● **TRY IT**
All lines in the records that carry the string "tauto" are to be shown.
═════ SUPPLIED RECORDS ═════
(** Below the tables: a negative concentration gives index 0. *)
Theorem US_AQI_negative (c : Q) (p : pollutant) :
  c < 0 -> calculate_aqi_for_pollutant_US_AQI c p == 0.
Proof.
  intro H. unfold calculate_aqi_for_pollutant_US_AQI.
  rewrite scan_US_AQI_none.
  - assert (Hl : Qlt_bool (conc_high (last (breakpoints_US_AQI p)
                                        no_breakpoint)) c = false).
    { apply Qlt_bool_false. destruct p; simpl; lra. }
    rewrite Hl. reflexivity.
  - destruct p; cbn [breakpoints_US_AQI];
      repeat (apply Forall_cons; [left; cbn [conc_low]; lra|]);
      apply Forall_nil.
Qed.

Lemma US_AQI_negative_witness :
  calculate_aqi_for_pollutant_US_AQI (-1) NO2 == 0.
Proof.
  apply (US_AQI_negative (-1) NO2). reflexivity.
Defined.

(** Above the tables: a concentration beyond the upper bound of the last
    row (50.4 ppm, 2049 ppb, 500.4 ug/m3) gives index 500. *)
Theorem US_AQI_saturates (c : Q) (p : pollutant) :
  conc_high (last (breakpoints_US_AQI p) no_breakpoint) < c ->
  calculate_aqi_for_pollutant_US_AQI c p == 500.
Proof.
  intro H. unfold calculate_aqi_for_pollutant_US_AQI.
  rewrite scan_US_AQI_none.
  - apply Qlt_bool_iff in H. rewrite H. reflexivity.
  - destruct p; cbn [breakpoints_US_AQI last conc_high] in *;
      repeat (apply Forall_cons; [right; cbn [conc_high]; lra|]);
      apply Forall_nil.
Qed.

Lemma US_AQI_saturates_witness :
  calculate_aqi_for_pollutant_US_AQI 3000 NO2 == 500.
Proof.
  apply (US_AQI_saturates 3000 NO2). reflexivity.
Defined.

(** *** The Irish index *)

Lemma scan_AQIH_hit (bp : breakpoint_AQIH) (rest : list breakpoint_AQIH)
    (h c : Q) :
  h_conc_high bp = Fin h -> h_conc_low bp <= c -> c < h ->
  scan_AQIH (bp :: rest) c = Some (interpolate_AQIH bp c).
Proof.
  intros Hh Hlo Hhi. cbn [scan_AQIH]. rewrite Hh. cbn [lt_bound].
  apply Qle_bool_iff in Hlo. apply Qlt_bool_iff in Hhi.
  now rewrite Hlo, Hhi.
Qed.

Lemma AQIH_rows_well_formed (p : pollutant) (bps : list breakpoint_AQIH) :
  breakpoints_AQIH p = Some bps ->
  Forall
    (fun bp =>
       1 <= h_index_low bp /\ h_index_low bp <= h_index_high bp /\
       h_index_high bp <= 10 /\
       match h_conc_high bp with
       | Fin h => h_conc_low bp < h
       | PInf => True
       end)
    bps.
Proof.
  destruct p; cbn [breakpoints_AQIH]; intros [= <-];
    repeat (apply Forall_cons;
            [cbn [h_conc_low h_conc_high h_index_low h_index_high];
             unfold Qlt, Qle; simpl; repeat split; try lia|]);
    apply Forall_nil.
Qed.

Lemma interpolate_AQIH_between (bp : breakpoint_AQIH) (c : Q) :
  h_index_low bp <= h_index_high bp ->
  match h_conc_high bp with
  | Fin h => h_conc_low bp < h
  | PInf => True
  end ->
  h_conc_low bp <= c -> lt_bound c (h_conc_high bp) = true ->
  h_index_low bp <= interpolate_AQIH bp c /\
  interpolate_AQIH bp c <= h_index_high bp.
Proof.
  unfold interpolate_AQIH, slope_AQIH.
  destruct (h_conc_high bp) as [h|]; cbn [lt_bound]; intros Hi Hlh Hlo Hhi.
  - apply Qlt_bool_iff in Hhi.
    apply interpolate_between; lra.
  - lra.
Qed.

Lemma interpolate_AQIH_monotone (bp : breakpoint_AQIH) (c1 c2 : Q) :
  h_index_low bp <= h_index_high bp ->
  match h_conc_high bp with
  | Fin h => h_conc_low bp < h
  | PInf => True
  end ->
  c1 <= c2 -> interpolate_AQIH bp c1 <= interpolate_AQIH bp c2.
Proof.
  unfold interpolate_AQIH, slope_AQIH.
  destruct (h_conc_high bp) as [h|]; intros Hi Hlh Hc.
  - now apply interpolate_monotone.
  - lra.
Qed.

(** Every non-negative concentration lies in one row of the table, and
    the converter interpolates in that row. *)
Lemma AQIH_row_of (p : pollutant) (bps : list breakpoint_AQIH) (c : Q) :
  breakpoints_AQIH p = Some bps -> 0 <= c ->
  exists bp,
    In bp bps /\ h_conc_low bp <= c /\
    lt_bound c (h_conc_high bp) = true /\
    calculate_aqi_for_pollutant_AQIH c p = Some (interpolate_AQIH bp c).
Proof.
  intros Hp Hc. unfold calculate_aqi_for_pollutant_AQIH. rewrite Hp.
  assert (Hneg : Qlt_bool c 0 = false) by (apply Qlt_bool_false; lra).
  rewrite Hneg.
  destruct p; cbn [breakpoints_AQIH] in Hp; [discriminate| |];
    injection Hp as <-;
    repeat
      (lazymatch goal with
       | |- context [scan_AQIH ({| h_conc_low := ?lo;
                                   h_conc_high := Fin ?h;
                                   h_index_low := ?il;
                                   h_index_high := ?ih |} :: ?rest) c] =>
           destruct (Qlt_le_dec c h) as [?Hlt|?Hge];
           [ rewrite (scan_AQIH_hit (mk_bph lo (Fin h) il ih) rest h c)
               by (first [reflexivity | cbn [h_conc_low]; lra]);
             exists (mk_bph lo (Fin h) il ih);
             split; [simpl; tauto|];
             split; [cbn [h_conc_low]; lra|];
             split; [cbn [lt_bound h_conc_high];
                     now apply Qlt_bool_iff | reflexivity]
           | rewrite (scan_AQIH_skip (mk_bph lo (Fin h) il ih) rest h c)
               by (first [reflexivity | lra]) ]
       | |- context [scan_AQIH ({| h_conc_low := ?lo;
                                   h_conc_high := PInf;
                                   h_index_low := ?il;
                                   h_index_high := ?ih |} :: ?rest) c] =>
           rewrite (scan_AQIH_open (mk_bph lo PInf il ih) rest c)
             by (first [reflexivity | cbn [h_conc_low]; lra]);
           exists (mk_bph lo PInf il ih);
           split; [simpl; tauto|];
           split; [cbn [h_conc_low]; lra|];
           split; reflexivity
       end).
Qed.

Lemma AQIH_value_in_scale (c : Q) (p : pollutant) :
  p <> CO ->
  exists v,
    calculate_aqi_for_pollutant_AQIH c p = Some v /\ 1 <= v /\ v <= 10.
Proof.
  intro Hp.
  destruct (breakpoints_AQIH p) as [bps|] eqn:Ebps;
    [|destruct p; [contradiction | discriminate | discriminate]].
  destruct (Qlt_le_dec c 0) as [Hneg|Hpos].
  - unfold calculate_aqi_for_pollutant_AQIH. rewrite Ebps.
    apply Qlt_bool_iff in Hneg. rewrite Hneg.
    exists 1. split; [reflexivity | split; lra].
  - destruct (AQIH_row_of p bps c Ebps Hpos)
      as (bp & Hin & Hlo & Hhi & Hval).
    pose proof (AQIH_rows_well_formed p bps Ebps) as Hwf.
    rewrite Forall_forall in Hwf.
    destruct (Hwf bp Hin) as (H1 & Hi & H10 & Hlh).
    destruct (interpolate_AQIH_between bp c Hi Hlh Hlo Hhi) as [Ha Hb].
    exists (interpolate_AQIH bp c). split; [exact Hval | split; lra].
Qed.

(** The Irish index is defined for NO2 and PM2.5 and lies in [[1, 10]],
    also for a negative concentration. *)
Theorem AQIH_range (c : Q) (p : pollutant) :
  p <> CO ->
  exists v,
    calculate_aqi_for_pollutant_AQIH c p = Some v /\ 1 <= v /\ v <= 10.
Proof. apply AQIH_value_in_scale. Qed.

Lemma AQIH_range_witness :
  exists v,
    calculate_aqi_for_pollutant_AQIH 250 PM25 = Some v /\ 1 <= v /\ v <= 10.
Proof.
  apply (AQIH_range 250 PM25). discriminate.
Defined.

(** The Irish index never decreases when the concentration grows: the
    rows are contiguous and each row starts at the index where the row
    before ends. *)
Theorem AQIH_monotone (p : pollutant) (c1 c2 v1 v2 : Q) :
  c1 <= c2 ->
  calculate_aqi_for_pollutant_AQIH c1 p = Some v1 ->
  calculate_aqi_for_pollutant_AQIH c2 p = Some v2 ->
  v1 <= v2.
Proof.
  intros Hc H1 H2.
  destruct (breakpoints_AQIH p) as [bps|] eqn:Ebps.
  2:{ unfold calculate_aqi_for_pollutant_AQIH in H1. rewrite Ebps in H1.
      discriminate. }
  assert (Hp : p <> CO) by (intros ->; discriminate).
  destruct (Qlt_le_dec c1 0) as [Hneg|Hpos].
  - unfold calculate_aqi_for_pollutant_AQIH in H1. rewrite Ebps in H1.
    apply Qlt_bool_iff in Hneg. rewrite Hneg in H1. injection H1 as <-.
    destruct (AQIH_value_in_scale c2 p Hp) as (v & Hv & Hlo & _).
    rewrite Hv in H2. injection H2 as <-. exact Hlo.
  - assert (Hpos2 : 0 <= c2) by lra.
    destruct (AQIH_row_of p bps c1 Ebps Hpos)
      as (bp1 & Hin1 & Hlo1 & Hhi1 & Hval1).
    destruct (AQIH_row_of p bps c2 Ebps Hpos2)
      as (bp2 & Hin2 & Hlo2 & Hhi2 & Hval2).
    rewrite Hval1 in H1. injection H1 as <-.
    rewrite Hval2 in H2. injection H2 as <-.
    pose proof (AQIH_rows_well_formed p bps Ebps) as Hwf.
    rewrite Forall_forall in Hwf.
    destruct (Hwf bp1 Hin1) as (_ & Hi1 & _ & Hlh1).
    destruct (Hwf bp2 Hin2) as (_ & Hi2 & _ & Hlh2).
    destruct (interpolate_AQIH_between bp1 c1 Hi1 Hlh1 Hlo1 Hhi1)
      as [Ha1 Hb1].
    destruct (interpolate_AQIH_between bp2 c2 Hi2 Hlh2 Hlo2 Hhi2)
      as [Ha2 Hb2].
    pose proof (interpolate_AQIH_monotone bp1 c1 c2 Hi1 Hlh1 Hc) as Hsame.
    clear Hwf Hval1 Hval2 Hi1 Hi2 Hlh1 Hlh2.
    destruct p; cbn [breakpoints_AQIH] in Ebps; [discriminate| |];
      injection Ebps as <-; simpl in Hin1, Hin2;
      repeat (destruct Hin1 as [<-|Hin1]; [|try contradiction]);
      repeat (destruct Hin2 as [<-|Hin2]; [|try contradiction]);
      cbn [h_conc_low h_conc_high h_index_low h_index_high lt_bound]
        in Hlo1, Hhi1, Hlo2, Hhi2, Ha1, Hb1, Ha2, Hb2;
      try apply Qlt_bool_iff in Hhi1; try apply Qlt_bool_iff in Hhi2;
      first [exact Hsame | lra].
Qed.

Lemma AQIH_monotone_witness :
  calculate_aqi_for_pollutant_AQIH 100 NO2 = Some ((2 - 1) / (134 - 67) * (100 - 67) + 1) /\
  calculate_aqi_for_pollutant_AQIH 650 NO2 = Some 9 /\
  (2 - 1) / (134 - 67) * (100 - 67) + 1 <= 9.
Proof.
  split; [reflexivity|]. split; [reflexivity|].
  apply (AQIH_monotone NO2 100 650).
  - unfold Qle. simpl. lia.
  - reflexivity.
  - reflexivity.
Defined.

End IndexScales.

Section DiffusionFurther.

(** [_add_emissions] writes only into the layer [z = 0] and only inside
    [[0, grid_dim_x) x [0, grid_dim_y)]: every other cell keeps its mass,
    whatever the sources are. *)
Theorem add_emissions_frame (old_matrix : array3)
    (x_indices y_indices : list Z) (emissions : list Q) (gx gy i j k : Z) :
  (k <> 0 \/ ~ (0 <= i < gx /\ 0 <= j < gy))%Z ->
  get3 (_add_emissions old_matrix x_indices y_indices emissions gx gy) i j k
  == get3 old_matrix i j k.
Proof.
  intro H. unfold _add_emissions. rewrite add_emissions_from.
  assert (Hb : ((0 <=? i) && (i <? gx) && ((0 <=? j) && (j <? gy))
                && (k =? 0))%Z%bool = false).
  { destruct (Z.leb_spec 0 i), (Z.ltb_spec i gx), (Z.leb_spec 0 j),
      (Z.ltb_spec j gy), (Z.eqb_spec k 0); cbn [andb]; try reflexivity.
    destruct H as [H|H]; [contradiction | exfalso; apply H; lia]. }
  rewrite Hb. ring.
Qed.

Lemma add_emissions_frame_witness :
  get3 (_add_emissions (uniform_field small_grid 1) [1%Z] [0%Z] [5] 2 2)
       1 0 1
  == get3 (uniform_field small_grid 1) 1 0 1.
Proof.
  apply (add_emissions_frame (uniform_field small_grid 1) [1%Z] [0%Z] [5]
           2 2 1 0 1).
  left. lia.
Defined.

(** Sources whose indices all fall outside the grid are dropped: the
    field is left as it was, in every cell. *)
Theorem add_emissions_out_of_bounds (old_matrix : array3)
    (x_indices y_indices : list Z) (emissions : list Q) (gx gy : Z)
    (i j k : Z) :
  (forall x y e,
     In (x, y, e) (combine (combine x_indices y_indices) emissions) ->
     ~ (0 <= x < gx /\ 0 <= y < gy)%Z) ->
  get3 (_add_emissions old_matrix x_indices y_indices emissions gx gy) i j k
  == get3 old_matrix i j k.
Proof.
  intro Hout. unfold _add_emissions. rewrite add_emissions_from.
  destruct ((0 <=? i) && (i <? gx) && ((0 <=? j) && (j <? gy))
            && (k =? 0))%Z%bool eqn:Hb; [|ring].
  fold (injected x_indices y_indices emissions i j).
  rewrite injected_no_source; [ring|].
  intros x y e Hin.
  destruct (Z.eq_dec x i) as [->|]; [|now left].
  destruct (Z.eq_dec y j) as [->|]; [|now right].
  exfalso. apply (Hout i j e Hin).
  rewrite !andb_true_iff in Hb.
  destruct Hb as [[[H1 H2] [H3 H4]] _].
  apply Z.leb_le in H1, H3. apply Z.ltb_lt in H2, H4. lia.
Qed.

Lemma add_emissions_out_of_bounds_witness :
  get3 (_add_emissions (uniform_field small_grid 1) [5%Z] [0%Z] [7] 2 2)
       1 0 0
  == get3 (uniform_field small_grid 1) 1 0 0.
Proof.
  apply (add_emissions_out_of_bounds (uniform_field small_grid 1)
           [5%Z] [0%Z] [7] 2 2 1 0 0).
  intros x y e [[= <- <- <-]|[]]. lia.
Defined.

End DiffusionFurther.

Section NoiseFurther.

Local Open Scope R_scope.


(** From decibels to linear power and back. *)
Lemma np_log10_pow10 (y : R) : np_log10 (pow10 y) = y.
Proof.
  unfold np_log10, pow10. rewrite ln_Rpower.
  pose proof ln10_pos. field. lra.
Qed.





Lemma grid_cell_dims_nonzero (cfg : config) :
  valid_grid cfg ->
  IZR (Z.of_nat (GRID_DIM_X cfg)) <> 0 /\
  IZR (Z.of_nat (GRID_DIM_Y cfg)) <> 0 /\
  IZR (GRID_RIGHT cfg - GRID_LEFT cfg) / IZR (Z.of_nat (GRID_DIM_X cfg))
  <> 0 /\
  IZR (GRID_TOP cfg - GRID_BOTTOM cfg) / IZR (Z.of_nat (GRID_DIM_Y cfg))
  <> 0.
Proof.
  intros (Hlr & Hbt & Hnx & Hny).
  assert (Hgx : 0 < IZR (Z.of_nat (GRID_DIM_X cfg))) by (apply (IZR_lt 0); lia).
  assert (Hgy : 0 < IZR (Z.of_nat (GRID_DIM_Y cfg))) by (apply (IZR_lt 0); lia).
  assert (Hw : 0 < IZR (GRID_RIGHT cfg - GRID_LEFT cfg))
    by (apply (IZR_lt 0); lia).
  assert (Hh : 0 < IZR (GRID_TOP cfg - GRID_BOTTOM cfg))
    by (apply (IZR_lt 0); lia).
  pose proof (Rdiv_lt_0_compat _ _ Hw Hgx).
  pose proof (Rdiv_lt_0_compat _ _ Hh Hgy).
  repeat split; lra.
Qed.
═════
● **SOLUTION BELOW**
             split; [simpl; tauto|];
           split; [simpl; tauto|];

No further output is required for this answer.